___ SUPPLIED MATERIAL

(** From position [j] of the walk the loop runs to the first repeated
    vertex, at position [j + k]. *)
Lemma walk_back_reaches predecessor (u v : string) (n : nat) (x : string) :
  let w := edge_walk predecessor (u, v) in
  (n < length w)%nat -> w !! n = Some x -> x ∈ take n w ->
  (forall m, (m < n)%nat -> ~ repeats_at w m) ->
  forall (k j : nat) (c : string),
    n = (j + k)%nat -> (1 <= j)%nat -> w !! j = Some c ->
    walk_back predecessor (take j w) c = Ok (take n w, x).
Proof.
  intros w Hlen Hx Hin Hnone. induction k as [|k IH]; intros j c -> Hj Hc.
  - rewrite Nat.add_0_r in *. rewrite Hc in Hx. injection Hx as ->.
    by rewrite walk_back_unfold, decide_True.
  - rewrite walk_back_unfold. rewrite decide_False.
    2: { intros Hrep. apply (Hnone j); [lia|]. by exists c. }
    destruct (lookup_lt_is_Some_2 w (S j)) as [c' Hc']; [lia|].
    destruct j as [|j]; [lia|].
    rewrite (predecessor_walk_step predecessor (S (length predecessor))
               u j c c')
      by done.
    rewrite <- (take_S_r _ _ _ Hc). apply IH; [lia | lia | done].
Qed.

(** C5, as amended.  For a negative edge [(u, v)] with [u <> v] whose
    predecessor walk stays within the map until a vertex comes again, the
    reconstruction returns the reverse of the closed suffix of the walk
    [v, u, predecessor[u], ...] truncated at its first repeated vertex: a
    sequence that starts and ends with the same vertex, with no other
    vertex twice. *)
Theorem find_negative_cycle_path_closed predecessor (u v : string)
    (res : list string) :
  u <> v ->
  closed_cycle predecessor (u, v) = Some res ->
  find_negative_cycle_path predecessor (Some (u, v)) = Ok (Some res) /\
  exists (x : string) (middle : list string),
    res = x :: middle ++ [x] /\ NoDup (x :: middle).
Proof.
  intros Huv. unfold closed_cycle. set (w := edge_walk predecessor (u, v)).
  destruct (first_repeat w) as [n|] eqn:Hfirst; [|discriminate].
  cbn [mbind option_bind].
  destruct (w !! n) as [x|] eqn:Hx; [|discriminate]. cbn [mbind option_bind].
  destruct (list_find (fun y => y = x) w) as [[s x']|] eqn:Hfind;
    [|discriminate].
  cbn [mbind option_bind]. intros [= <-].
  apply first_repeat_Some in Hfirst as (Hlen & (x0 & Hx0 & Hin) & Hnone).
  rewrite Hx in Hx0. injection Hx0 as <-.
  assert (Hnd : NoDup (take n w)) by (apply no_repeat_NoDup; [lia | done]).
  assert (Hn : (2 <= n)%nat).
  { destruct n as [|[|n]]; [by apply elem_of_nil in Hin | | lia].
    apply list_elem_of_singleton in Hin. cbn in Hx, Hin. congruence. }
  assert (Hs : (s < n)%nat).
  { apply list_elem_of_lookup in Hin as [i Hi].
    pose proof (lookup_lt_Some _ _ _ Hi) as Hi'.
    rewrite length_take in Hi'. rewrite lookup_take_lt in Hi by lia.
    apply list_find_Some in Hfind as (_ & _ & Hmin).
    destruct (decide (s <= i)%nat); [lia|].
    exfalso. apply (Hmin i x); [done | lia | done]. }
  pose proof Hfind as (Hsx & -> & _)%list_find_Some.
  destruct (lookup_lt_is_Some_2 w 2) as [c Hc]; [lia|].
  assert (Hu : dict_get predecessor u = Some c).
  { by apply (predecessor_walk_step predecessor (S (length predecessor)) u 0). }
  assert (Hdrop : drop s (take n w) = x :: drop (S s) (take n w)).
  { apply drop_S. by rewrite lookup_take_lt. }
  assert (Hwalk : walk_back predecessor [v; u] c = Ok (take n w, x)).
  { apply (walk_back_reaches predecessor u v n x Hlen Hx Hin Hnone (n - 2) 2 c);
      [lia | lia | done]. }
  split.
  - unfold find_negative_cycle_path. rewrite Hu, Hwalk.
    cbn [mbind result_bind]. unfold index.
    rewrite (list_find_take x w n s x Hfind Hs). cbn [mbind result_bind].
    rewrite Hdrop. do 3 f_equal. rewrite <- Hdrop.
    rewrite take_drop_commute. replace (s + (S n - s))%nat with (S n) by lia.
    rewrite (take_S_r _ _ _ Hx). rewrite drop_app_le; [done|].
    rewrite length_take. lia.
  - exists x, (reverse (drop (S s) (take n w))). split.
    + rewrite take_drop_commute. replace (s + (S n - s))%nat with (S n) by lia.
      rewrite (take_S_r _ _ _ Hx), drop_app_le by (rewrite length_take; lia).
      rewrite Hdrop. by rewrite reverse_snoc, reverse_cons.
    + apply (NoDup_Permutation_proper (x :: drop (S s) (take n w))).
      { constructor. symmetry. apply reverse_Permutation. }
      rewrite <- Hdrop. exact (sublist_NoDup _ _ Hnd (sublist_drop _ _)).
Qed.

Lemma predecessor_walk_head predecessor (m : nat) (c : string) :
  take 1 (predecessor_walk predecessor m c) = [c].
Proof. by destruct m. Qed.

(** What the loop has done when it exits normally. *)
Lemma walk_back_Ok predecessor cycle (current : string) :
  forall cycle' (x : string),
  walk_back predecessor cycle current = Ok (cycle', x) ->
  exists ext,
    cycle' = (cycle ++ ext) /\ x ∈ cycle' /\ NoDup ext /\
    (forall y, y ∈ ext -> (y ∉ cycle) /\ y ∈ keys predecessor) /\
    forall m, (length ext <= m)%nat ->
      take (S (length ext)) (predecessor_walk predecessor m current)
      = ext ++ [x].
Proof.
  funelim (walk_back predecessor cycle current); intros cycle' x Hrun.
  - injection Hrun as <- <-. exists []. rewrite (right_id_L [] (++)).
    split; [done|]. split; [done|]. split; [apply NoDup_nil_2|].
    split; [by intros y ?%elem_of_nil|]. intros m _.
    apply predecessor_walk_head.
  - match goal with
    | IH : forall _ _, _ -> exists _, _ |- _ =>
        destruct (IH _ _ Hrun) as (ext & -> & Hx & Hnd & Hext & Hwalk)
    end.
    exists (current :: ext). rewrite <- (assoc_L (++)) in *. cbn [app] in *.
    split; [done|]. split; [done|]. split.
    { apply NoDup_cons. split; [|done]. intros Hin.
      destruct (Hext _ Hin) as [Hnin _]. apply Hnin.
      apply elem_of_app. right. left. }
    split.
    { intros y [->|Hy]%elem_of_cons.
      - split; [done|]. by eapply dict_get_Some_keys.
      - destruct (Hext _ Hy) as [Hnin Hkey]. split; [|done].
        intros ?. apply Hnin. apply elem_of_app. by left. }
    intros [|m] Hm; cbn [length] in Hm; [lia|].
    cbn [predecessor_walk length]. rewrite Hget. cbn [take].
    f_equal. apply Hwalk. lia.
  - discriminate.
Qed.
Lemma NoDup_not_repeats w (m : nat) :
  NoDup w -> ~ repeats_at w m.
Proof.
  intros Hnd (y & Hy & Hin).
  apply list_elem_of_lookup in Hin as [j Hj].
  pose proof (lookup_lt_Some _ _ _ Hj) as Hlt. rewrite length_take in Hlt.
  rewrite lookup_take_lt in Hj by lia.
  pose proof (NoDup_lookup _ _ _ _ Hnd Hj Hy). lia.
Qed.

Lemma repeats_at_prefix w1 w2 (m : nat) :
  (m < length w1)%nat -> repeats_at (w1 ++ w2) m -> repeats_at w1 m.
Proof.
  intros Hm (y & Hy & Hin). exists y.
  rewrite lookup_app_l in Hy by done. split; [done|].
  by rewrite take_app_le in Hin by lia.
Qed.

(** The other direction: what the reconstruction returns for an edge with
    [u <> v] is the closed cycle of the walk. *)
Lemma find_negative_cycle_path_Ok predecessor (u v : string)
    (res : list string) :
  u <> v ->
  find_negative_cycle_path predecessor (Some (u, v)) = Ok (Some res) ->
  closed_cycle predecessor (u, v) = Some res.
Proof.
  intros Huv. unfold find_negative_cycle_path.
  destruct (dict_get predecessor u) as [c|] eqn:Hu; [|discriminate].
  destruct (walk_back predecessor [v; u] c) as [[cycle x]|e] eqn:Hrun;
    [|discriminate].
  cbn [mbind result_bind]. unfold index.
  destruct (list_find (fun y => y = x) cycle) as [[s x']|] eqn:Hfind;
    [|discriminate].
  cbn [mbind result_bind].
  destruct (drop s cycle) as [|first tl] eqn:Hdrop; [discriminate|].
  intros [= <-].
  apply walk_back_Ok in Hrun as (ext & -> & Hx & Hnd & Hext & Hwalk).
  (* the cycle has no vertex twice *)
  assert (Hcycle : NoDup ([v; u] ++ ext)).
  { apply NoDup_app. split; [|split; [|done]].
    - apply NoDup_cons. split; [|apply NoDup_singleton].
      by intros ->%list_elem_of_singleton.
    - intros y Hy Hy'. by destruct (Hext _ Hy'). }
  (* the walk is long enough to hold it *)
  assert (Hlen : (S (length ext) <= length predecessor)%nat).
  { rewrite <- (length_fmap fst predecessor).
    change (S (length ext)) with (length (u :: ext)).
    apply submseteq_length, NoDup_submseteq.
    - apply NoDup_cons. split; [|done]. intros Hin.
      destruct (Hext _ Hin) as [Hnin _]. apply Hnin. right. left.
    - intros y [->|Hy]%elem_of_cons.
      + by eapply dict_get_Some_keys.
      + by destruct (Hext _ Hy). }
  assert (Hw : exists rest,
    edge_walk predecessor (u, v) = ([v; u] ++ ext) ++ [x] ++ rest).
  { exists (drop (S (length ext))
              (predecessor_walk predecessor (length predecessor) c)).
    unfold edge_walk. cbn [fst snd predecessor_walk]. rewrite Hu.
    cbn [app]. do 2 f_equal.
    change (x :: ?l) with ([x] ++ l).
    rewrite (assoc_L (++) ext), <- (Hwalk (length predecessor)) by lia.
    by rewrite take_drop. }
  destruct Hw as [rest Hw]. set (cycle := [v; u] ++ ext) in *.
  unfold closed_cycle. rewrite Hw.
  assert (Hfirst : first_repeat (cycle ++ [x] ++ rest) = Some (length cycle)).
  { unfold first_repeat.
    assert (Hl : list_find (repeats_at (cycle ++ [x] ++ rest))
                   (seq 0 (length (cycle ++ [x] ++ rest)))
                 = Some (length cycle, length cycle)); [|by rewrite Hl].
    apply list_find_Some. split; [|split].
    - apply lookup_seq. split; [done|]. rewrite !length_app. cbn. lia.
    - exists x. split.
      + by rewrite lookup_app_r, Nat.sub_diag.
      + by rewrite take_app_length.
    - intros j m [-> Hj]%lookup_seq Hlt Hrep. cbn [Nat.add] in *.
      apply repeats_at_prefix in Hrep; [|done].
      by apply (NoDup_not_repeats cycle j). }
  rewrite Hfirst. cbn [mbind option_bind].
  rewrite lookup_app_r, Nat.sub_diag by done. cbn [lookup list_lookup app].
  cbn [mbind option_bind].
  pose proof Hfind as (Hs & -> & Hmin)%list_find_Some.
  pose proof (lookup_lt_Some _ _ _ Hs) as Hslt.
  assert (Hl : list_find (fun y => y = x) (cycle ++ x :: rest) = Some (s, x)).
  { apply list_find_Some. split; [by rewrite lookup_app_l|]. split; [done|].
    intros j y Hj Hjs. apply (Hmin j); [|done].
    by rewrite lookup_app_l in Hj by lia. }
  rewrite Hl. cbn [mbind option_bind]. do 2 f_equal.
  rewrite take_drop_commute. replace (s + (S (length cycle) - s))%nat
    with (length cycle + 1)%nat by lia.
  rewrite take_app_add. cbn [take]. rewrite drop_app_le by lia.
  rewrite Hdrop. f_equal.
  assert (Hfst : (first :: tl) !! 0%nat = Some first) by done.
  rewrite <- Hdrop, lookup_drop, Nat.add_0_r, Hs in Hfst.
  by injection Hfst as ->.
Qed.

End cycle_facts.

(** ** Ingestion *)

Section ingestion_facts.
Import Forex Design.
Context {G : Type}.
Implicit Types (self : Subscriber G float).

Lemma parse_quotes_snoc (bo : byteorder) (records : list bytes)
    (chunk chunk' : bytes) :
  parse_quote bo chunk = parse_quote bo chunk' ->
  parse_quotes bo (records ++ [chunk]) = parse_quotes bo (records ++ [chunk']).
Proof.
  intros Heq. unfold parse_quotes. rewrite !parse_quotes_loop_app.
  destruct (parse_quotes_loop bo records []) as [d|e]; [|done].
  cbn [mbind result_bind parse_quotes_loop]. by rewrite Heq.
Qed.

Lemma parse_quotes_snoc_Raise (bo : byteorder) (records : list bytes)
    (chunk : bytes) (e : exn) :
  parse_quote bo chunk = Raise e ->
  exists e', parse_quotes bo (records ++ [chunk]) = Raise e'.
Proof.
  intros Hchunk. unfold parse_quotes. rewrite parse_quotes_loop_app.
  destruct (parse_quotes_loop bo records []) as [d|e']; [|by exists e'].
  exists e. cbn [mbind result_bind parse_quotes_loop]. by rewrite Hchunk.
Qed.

______

TASK DIRECTIONS. Look through the entries above. Copy out every line holding the word "index".

TASK OUTPUT.
    cbn [mbind result_bind]. unfold index.
  cbn [mbind result_bind]. unfold index.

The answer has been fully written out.